> Task to carry out
The entries that follow include a run beginning at the line with "ETag (newItem (Mem.decode (Mem.mkDoc (VObjectID" and ending at the line with "(JStr g) /\"; restate that run word for word and leave the rest out.

Start of Data supplied

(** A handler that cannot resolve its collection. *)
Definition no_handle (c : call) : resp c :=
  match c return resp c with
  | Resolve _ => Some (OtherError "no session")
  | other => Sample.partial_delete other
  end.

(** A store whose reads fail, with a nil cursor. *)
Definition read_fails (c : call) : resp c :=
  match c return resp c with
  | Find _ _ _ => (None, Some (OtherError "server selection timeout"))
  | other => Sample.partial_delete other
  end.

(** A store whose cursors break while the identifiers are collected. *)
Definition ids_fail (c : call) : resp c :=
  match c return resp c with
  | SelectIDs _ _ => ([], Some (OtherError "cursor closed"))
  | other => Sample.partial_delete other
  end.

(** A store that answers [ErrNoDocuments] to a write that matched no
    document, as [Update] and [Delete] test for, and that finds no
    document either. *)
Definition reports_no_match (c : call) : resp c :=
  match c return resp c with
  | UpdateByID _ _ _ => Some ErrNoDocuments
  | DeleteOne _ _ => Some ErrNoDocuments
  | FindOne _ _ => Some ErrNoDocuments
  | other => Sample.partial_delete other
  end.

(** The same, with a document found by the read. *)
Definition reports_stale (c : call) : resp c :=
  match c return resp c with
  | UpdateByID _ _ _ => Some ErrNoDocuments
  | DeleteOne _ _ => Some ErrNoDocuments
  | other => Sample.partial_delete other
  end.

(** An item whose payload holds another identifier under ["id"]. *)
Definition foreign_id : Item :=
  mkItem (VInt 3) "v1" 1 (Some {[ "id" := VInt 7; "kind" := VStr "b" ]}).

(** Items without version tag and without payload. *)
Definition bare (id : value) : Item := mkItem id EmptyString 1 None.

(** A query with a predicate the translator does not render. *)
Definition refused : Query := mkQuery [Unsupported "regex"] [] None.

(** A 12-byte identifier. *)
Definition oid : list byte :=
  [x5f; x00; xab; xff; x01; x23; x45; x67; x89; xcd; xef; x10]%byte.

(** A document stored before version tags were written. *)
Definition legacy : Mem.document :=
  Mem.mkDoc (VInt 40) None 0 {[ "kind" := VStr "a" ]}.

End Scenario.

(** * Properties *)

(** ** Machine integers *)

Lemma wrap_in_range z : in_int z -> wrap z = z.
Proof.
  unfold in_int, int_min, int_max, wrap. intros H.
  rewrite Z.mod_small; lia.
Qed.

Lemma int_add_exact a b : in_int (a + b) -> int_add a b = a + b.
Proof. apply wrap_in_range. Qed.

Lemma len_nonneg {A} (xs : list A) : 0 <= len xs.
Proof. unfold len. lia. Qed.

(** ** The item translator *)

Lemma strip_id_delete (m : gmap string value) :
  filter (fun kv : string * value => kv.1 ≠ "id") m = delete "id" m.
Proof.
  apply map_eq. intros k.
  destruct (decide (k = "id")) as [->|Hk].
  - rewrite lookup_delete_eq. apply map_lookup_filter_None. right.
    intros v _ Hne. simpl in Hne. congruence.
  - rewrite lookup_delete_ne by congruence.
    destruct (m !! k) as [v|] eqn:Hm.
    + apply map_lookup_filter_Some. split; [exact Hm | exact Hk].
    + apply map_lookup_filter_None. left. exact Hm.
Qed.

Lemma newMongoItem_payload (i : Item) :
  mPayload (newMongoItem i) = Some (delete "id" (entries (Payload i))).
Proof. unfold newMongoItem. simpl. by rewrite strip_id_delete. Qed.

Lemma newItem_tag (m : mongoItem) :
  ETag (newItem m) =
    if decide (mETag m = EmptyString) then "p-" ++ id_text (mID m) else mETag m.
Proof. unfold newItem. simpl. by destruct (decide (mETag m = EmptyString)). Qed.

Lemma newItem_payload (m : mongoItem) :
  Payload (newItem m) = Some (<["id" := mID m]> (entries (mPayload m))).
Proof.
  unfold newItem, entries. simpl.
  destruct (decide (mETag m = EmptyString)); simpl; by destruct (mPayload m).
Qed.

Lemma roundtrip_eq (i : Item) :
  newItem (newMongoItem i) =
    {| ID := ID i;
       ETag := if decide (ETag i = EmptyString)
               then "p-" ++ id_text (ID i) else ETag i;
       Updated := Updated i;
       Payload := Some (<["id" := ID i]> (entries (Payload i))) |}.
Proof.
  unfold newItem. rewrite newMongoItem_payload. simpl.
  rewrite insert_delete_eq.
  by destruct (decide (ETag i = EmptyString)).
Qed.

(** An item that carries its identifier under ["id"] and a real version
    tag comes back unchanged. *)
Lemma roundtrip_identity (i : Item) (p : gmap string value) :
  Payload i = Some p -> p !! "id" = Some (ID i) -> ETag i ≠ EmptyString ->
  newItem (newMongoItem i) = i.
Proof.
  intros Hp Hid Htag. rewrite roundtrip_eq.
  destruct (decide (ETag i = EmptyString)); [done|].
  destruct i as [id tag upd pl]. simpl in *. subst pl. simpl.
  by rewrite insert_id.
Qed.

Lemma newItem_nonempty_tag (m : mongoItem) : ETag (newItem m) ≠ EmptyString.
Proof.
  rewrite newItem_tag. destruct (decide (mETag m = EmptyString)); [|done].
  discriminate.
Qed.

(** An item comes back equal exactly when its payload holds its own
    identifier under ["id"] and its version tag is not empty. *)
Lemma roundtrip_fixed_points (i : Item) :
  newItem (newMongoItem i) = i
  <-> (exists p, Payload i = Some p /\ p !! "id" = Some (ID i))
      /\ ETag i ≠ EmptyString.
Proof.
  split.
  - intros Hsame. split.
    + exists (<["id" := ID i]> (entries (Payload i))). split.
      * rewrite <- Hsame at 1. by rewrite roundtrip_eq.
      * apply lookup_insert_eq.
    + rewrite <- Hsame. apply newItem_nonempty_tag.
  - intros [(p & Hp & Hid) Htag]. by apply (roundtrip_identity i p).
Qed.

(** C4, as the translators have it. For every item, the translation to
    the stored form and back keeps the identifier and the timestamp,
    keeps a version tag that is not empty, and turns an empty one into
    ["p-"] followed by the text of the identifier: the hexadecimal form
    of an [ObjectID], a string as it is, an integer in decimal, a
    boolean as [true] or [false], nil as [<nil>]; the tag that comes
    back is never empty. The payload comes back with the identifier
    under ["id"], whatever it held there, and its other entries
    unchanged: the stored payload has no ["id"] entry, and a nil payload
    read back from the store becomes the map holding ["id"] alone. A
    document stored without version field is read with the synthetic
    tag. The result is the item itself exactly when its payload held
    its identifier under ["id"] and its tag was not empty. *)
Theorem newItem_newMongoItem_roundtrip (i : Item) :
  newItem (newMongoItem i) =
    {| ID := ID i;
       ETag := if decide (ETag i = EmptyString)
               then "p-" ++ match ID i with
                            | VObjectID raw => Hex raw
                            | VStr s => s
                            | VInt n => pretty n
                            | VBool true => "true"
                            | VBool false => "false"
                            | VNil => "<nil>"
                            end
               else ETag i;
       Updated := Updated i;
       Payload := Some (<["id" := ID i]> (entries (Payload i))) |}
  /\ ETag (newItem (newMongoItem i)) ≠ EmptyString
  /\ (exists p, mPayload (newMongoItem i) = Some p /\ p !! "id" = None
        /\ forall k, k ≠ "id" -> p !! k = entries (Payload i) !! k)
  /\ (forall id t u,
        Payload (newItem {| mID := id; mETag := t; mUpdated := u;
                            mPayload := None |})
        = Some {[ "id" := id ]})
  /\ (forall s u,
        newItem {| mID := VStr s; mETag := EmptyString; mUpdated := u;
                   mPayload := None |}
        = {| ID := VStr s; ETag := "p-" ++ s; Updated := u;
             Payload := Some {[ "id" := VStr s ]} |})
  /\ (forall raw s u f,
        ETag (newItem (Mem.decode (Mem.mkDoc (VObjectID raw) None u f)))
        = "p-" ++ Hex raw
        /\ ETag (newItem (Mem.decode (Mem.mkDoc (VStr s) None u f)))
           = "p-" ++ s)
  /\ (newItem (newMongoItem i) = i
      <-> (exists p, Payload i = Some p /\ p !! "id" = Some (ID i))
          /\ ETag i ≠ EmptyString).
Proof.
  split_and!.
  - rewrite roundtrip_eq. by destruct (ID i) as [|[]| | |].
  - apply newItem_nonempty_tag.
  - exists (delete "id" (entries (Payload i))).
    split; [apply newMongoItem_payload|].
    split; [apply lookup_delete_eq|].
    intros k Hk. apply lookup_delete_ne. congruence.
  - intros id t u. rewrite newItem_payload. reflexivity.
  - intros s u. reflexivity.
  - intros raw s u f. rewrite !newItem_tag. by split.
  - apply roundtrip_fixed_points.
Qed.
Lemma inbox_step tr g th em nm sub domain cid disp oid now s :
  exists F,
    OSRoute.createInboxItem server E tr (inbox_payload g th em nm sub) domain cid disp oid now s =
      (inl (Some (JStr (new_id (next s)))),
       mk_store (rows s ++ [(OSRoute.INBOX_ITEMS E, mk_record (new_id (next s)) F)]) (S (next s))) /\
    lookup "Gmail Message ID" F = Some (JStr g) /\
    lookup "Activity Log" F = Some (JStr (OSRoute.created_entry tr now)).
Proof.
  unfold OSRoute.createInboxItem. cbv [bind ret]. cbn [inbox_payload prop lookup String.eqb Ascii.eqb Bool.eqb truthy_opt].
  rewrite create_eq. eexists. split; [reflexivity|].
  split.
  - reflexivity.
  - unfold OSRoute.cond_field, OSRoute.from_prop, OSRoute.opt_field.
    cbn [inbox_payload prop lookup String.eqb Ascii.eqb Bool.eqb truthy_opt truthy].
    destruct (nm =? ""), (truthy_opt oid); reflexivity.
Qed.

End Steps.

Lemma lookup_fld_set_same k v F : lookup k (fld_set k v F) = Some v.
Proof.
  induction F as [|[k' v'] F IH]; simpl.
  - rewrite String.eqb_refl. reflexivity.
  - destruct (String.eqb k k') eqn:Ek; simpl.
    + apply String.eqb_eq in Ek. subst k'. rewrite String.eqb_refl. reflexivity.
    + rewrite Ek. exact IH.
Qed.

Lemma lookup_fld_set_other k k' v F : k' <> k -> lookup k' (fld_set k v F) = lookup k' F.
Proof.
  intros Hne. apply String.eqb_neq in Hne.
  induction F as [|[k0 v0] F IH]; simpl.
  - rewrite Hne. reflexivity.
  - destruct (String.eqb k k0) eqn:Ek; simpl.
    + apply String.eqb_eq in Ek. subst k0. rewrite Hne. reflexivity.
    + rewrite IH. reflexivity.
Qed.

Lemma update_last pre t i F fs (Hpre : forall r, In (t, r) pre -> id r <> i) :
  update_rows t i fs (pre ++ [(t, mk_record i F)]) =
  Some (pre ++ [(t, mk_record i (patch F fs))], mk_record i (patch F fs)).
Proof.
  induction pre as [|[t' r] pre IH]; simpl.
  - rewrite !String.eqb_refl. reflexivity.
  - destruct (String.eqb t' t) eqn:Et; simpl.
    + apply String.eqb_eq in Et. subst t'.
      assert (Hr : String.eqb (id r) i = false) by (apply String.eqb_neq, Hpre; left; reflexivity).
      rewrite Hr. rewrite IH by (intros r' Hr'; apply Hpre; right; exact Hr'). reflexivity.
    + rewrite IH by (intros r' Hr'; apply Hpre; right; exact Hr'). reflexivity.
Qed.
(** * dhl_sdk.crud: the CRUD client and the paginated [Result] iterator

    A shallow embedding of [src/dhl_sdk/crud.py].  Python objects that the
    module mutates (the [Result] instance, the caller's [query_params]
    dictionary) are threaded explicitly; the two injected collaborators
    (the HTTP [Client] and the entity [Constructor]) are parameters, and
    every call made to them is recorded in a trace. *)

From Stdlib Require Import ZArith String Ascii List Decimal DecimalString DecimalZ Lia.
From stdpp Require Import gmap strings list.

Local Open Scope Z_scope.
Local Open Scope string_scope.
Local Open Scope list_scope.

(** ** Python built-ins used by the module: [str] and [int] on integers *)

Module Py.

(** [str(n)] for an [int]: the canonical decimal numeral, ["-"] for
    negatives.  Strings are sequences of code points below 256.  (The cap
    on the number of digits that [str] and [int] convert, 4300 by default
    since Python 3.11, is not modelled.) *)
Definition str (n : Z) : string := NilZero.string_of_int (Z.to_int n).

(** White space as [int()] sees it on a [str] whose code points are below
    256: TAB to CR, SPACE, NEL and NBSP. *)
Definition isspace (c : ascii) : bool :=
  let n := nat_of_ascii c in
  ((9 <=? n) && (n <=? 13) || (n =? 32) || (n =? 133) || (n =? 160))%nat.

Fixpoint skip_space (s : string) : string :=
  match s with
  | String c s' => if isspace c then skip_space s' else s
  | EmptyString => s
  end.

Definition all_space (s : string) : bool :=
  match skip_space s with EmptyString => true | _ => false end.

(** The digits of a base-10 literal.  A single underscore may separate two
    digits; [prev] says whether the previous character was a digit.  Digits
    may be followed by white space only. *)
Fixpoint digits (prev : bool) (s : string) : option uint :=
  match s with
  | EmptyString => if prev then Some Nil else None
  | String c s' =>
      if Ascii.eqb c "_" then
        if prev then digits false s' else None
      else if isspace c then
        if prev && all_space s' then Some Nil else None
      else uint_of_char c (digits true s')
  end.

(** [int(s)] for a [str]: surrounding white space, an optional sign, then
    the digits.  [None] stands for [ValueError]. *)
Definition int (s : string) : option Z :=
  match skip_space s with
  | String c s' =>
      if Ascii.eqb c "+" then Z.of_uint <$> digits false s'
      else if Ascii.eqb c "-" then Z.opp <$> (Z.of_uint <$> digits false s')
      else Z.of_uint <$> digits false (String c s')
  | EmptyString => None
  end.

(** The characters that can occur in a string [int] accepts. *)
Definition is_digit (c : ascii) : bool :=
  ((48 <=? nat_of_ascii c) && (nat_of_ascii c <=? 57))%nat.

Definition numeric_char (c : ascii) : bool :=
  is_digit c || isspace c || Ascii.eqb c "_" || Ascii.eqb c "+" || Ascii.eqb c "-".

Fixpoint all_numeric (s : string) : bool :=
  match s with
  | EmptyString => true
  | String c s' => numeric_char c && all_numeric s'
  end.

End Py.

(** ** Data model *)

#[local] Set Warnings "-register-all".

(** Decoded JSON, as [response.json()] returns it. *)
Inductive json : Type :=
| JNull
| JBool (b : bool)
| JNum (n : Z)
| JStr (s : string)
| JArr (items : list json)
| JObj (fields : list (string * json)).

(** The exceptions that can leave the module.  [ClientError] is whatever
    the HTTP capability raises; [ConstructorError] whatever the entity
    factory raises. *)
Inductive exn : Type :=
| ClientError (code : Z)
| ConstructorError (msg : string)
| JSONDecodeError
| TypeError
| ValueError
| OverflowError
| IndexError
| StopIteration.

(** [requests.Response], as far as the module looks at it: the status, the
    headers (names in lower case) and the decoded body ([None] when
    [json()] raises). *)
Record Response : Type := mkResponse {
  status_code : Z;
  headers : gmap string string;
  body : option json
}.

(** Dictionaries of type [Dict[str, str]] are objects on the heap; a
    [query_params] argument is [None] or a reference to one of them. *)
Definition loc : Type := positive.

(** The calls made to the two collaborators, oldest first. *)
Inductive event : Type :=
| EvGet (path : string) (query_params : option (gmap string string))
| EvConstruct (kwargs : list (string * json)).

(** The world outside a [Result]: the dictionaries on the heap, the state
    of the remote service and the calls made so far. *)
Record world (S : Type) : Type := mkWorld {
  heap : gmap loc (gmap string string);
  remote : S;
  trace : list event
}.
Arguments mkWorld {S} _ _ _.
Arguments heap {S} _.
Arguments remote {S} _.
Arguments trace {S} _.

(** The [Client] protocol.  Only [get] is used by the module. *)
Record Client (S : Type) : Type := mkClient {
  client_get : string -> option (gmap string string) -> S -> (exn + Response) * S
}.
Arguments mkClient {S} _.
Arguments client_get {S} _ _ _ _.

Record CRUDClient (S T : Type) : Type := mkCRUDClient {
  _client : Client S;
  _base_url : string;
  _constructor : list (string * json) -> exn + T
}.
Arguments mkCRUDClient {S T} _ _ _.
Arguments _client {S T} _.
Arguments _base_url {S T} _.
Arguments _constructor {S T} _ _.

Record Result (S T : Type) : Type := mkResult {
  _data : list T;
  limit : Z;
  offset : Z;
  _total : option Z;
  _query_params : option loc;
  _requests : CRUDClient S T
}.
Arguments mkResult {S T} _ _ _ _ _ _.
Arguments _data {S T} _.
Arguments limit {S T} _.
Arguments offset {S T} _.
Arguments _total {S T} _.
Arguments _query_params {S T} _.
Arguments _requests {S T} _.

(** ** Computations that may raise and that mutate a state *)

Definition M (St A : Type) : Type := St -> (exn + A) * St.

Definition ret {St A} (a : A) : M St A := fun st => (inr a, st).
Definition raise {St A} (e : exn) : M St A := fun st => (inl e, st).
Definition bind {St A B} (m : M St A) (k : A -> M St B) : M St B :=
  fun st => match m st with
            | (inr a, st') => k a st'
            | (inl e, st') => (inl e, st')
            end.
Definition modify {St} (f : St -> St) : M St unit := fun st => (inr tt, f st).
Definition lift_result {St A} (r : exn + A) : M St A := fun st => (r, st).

End of Data supplied

> Answer to the problem
        ETag (newItem (Mem.decode (Mem.mkDoc (VObjectID raw) None u f)))
        = "p-" ++ Hex raw
        /\ ETag (newItem (Mem.decode (Mem.mkDoc (VStr s) None u f)))
           = "p-" ++ s)
  /\ (newItem (newMongoItem i) = i
      <-> (exists p, Payload i = Some p /\ p !! "id" = Some (ID i))
          /\ ETag i ≠ EmptyString).
Proof.
  split_and!.
  - rewrite roundtrip_eq. by destruct (ID i) as [|[]| | |].
  - apply newItem_nonempty_tag.
  - exists (delete "id" (entries (Payload i))).
    split; [apply newMongoItem_payload|].
    split; [apply lookup_delete_eq|].
    intros k Hk. apply lookup_delete_ne. congruence.
  - intros id t u. rewrite newItem_payload. reflexivity.
  - intros s u. reflexivity.
  - intros raw s u f. rewrite !newItem_tag. by split.
  - apply roundtrip_fixed_points.
Qed.
Lemma inbox_step tr g th em nm sub domain cid disp oid now s :
  exists F,
    OSRoute.createInboxItem server E tr (inbox_payload g th em nm sub) domain cid disp oid now s =
      (inl (Some (JStr (new_id (next s)))),
       mk_store (rows s ++ [(OSRoute.INBOX_ITEMS E, mk_record (new_id (next s)) F)]) (S (next s))) /\
    lookup "Gmail Message ID" F = Some (JStr g) /\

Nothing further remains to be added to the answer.